Task instructions
Take each line of the data that contains the string "assert" and copy it.

Material provided
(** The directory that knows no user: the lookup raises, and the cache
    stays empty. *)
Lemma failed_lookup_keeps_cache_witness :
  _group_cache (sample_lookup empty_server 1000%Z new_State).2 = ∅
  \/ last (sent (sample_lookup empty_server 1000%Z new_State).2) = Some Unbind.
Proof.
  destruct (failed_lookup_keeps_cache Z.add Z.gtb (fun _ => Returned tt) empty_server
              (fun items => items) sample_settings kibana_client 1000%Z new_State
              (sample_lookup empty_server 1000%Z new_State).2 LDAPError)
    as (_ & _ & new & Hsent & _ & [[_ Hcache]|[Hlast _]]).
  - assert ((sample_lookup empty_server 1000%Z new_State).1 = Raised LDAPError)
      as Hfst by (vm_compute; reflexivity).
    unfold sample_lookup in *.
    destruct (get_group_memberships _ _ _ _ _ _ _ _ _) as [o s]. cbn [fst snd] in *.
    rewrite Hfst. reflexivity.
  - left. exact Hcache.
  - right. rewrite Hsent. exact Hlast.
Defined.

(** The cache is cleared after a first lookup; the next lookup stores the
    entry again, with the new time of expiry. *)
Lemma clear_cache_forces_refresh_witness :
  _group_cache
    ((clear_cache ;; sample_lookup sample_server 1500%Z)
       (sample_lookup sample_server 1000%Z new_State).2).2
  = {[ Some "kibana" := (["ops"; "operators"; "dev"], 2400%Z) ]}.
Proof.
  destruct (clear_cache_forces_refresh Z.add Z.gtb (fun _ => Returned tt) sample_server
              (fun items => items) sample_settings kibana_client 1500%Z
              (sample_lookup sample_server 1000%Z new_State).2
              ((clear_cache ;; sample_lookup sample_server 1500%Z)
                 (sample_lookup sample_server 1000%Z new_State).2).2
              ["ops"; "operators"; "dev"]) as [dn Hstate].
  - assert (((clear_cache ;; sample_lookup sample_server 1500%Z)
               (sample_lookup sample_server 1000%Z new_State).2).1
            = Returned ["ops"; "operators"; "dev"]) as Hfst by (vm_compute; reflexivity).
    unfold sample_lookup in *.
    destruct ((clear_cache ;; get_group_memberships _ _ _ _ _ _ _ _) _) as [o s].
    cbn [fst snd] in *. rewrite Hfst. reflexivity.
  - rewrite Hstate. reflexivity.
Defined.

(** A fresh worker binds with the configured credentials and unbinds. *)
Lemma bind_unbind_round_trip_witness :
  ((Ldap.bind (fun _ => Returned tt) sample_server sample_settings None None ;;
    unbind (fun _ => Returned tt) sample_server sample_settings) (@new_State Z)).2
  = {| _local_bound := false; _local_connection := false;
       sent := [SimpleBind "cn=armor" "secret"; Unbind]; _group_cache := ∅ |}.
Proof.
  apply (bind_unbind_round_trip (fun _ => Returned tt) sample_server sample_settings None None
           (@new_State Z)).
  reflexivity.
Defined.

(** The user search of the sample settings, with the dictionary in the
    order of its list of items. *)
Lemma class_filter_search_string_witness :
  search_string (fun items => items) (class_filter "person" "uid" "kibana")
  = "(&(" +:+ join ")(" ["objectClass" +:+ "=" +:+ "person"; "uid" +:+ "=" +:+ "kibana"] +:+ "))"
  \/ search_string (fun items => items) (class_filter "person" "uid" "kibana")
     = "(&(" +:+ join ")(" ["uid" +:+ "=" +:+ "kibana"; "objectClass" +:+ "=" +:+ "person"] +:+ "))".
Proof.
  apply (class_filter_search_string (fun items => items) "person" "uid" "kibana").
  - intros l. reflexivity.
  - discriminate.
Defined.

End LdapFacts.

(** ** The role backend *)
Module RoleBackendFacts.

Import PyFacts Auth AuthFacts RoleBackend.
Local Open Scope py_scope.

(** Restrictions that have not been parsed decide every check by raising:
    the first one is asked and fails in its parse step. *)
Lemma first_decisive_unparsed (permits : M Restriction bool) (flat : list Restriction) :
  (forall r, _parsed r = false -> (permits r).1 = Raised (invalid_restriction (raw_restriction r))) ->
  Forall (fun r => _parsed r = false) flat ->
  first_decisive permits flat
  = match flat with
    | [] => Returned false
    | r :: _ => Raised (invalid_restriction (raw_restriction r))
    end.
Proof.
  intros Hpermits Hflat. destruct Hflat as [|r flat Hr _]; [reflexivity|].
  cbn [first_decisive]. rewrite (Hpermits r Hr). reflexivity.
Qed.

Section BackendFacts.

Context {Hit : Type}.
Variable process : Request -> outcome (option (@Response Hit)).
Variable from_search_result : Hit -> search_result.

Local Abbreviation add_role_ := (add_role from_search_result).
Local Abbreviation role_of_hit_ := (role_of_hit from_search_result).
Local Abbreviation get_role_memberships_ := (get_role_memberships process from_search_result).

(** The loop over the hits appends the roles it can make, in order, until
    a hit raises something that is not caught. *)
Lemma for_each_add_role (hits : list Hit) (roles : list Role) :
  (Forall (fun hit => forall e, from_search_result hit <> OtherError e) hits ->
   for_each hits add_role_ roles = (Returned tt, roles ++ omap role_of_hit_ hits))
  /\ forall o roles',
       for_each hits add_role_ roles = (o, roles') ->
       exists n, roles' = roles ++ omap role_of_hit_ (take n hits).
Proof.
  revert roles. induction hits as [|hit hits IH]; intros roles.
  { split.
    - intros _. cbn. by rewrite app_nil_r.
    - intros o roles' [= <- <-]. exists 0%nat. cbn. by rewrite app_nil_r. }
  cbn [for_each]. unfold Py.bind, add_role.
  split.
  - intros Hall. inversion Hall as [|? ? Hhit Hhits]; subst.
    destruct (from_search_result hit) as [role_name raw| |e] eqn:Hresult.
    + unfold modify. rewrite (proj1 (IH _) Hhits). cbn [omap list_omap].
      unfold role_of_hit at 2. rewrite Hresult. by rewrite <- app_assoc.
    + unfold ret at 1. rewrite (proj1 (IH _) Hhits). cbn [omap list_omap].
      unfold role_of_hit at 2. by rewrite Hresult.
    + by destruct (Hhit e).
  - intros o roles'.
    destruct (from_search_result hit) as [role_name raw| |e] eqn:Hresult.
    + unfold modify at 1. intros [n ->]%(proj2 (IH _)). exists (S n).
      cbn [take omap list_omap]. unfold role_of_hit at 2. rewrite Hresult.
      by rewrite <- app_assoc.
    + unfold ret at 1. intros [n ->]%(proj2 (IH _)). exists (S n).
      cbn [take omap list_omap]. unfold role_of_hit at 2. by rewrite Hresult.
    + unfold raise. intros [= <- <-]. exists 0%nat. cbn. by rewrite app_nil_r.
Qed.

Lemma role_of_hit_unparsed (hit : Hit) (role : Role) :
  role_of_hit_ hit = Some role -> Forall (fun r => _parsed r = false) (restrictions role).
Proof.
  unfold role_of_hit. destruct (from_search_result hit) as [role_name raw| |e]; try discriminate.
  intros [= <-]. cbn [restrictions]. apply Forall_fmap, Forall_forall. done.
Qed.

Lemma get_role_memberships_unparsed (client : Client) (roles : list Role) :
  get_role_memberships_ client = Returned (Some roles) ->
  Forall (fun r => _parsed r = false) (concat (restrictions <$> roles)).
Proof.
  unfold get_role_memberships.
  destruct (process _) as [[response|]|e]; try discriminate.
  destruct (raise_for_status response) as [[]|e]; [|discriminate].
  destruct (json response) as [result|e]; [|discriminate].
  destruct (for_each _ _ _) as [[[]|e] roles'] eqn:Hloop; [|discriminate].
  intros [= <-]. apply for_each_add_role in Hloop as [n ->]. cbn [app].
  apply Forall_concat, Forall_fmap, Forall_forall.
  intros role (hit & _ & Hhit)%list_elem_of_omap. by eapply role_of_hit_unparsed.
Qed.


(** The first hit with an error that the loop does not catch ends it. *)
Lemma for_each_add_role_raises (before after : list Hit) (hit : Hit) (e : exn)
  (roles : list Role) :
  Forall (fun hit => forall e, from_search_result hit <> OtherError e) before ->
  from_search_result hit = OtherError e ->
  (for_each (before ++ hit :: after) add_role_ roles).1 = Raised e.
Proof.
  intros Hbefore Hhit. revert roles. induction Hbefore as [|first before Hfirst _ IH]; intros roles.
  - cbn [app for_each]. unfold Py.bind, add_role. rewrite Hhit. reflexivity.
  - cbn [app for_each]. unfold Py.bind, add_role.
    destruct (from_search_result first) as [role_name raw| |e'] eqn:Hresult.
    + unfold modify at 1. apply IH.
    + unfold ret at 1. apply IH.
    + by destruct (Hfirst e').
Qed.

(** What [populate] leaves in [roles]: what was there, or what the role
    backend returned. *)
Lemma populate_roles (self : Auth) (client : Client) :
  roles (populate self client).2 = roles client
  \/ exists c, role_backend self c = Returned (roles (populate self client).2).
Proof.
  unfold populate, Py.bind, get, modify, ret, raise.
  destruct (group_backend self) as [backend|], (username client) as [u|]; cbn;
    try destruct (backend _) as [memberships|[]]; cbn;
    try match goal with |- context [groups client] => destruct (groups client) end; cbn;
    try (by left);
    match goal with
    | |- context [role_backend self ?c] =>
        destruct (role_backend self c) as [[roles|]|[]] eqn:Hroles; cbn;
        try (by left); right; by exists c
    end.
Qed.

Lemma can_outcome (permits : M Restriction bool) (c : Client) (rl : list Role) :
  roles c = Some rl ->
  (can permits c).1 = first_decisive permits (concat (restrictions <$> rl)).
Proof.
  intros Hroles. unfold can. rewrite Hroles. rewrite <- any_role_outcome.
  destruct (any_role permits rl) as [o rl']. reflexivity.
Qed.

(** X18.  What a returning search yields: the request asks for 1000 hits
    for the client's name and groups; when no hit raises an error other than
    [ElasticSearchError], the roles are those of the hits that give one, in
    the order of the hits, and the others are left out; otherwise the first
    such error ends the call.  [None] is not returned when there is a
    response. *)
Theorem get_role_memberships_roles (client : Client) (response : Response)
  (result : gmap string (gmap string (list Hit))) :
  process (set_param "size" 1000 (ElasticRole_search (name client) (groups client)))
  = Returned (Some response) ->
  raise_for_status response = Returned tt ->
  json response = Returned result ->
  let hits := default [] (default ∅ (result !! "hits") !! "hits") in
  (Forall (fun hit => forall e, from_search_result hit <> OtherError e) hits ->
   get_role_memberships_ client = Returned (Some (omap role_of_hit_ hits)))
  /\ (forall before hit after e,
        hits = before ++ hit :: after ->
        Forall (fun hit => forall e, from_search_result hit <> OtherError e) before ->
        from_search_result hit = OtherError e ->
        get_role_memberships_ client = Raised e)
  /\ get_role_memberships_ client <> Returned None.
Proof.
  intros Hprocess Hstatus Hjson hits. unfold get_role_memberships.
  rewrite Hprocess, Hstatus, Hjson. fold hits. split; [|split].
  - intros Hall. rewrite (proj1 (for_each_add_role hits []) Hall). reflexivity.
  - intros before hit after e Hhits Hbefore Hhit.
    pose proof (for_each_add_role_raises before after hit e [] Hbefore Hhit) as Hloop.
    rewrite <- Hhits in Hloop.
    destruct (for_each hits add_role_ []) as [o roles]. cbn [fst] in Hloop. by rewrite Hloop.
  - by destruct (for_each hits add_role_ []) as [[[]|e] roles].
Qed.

Reply to the exercise
  - assert ((sample_lookup empty_server 1000%Z new_State).1 = Raised LDAPError)
  - assert (((clear_cache ;; sample_lookup sample_server 1500%Z)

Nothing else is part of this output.